Stored records
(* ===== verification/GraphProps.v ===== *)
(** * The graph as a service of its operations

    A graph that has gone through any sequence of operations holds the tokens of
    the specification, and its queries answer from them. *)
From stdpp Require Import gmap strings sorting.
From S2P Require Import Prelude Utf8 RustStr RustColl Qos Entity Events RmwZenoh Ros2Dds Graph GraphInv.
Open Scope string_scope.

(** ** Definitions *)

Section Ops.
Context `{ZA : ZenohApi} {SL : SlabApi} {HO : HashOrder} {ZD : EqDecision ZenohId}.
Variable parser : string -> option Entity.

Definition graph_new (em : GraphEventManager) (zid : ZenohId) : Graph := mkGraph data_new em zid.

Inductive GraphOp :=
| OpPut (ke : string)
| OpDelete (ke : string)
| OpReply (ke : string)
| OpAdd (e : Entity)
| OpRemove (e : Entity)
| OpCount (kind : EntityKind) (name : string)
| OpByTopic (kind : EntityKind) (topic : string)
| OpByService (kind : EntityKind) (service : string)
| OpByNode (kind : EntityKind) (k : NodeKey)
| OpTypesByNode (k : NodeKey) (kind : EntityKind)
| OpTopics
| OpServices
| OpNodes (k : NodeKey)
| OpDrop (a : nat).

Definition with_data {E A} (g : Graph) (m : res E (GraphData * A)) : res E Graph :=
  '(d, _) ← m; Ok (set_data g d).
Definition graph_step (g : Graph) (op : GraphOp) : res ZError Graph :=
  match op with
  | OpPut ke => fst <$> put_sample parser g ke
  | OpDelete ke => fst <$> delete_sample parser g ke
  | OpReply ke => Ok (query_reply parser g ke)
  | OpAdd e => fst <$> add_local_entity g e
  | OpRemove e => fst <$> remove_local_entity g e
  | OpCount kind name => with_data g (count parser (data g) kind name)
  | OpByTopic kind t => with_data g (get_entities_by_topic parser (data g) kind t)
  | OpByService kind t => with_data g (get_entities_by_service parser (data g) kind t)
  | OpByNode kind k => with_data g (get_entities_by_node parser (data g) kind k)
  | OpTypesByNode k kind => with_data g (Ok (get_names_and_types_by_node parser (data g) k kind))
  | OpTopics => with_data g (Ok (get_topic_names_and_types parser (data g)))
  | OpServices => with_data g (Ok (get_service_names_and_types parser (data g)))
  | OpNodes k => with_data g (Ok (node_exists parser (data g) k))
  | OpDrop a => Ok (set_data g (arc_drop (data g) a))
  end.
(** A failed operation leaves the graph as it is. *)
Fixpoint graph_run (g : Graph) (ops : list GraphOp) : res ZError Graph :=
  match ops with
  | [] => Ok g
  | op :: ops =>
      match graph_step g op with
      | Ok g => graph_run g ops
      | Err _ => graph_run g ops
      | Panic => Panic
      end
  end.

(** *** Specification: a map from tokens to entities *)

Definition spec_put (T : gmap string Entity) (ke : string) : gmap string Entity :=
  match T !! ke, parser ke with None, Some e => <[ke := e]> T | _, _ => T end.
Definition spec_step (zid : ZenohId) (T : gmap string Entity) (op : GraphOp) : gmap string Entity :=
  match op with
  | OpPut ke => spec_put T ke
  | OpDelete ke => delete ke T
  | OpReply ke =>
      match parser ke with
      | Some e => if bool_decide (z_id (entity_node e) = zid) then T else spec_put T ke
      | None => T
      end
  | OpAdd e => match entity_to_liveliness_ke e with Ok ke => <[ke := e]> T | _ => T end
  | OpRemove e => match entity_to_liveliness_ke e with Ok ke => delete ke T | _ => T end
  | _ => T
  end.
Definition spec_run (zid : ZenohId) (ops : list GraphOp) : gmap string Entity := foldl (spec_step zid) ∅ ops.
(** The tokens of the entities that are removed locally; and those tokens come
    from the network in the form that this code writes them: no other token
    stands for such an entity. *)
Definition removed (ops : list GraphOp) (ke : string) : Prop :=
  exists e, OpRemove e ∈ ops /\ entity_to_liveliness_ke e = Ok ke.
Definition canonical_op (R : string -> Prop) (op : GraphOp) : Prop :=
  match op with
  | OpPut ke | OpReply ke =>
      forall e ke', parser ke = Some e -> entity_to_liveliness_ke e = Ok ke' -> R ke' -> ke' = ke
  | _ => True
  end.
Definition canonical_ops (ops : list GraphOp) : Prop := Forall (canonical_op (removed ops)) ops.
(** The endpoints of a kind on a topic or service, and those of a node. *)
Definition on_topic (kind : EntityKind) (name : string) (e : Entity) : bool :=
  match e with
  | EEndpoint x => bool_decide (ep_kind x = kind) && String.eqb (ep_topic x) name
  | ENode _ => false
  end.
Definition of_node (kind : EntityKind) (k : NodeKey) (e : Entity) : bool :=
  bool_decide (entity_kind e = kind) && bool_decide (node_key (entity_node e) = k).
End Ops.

* * *

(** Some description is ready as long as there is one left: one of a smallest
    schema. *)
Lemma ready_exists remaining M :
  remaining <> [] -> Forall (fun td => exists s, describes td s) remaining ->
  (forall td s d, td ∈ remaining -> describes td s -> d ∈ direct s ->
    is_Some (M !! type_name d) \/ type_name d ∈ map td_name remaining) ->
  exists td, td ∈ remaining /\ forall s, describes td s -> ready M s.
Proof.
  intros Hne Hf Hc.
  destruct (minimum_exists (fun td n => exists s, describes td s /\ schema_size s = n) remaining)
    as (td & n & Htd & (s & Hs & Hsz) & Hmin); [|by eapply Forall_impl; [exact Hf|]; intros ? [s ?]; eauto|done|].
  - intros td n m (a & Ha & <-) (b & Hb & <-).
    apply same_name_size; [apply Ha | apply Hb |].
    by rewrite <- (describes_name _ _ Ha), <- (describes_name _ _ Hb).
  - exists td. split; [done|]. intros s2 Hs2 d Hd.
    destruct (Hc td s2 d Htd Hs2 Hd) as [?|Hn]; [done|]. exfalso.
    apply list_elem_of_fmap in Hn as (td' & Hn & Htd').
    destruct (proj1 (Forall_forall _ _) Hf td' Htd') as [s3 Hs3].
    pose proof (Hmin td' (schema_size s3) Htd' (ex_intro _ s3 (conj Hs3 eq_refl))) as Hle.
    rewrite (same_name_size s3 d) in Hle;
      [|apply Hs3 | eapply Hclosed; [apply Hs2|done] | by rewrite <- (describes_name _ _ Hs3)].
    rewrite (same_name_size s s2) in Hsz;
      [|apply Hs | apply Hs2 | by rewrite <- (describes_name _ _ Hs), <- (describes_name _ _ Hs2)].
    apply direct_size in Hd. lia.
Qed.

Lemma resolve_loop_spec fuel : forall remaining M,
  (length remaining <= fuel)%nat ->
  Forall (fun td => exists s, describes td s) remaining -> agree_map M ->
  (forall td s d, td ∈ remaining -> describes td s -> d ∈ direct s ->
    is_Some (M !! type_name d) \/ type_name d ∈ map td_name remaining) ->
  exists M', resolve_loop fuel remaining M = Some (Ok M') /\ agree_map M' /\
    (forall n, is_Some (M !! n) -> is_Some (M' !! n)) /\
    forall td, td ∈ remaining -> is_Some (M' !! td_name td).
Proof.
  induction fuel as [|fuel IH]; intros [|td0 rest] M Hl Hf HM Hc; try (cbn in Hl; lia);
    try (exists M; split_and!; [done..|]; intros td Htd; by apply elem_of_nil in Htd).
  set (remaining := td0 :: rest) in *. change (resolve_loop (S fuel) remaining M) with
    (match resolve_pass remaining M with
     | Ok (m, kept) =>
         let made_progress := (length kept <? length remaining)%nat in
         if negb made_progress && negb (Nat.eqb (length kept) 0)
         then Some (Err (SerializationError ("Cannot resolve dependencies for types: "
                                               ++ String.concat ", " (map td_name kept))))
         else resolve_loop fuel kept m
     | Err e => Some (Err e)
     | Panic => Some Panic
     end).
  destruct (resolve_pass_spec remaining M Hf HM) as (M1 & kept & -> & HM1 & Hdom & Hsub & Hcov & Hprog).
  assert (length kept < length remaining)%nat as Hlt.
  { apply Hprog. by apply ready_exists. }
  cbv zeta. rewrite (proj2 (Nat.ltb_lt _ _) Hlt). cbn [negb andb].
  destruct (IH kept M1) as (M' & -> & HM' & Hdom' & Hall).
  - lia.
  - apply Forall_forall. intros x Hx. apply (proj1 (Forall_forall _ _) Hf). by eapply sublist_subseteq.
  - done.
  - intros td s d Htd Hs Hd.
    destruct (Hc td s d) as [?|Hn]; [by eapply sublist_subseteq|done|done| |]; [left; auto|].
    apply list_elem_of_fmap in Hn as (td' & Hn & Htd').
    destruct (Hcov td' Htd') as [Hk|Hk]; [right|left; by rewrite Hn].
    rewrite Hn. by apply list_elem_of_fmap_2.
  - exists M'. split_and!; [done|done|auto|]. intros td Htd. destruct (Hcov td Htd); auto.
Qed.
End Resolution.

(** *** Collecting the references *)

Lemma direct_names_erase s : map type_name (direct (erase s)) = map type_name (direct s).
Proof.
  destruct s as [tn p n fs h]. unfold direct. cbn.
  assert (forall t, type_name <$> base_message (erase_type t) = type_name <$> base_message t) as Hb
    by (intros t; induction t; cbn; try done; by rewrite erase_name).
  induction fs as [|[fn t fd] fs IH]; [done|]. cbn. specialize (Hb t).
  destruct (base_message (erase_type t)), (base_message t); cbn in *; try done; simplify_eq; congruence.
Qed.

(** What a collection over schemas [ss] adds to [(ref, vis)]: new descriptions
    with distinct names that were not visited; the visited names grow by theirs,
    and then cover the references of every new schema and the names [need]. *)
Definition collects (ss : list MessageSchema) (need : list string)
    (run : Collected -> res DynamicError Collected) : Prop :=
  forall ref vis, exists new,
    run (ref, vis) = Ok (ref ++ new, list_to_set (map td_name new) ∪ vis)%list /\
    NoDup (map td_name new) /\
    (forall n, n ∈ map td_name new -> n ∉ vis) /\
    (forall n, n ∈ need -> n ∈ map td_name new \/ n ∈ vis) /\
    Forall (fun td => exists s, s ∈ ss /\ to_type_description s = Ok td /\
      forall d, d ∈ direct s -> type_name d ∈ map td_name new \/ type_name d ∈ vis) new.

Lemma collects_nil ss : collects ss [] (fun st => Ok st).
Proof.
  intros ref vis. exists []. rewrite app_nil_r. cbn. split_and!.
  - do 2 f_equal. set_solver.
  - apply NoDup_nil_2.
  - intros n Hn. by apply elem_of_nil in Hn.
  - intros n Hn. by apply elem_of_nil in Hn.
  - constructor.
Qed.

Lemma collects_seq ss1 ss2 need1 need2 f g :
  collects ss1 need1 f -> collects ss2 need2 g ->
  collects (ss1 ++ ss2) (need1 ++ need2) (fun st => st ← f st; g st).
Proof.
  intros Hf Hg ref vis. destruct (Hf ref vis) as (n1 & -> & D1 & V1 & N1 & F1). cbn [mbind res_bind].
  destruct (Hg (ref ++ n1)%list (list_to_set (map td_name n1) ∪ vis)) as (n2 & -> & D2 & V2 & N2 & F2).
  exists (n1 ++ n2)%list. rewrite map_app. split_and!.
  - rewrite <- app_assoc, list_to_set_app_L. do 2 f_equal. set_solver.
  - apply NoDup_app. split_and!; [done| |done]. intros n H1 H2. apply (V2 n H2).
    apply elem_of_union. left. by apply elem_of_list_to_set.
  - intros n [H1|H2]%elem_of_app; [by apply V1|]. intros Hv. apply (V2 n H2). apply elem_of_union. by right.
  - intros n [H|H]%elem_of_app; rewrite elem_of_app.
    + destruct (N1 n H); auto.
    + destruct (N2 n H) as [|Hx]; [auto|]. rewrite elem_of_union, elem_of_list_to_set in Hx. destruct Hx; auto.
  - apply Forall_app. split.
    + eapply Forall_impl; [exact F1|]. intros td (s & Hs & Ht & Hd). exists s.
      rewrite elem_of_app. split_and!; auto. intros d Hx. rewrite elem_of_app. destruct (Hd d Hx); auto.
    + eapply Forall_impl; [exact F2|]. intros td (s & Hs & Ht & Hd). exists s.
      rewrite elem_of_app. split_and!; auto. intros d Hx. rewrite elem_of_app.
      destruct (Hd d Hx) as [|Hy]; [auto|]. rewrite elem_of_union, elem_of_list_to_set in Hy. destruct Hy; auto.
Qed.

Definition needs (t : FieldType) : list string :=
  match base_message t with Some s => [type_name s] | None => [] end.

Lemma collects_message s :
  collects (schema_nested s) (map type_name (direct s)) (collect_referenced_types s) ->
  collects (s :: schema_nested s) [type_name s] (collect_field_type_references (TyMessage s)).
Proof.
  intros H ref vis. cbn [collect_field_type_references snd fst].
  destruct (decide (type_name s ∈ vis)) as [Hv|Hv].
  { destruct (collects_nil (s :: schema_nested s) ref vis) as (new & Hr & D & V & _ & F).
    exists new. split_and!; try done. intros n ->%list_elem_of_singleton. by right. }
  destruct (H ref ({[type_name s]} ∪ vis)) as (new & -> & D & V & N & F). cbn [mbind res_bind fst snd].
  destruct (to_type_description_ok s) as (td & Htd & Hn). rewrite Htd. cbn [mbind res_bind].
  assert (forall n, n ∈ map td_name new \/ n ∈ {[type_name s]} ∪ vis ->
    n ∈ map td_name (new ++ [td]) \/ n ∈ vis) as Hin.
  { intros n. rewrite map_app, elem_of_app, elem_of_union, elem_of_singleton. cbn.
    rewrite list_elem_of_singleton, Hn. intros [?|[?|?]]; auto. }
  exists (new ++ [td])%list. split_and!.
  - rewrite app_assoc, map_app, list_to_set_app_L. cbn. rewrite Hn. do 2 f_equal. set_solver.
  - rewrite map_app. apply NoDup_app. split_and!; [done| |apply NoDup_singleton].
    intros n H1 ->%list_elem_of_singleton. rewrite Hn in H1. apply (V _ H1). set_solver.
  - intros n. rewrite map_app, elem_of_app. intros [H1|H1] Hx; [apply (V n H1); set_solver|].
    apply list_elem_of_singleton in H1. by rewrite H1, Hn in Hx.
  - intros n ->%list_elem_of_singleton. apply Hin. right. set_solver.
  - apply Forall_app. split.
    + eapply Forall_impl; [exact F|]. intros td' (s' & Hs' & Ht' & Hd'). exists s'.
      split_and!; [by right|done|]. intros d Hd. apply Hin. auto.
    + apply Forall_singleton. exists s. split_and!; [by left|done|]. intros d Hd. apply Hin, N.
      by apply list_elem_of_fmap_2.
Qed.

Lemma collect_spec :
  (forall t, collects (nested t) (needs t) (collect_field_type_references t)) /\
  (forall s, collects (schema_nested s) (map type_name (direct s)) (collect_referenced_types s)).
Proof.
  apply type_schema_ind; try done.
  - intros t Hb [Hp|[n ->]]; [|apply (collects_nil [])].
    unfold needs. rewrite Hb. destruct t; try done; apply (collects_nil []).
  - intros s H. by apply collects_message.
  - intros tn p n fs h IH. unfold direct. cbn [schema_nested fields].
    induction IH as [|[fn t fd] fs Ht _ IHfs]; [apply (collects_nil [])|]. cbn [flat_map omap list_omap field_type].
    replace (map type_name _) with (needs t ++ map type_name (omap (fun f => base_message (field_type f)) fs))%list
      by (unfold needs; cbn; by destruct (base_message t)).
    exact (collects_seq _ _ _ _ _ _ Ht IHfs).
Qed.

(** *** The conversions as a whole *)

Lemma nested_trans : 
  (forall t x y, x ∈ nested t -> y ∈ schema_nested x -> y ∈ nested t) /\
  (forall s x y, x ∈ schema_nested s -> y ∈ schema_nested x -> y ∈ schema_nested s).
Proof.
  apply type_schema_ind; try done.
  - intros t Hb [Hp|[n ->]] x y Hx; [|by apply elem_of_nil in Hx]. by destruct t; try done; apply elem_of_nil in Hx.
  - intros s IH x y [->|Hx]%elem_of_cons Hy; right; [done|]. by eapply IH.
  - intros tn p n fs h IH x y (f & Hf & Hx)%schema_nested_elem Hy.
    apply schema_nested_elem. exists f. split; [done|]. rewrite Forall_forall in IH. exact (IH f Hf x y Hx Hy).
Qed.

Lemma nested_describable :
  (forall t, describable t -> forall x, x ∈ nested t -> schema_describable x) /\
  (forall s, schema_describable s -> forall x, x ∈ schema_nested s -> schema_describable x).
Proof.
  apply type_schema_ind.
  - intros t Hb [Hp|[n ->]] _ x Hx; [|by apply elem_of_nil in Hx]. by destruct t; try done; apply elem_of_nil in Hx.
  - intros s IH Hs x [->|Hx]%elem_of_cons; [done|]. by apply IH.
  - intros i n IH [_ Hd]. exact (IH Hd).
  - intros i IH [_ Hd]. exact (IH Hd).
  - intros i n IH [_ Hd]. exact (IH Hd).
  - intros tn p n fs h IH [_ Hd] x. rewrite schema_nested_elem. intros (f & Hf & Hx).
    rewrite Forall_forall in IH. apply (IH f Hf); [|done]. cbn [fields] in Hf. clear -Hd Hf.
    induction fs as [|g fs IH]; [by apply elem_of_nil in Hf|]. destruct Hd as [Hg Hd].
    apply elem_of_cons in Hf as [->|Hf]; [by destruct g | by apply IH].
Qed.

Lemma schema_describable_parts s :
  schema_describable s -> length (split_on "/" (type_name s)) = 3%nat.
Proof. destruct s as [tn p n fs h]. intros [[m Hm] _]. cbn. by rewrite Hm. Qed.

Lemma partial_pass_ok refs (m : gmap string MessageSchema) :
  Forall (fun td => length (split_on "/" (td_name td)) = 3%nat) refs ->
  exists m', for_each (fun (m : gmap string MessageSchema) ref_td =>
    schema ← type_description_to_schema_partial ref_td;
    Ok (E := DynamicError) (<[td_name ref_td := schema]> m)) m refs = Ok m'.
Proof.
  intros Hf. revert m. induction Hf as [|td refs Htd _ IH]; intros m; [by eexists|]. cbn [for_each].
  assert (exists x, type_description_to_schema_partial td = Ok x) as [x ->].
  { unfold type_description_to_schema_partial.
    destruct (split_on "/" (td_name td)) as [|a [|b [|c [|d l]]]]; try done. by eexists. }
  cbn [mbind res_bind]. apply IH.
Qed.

Problem statement – Every line above with the word "OpByService" belongs in the answer, copied as written.

Answer space –
| OpByService (kind : EntityKind) (service : string)
  | OpByService kind t => with_data g (get_entities_by_service parser (data g) kind t)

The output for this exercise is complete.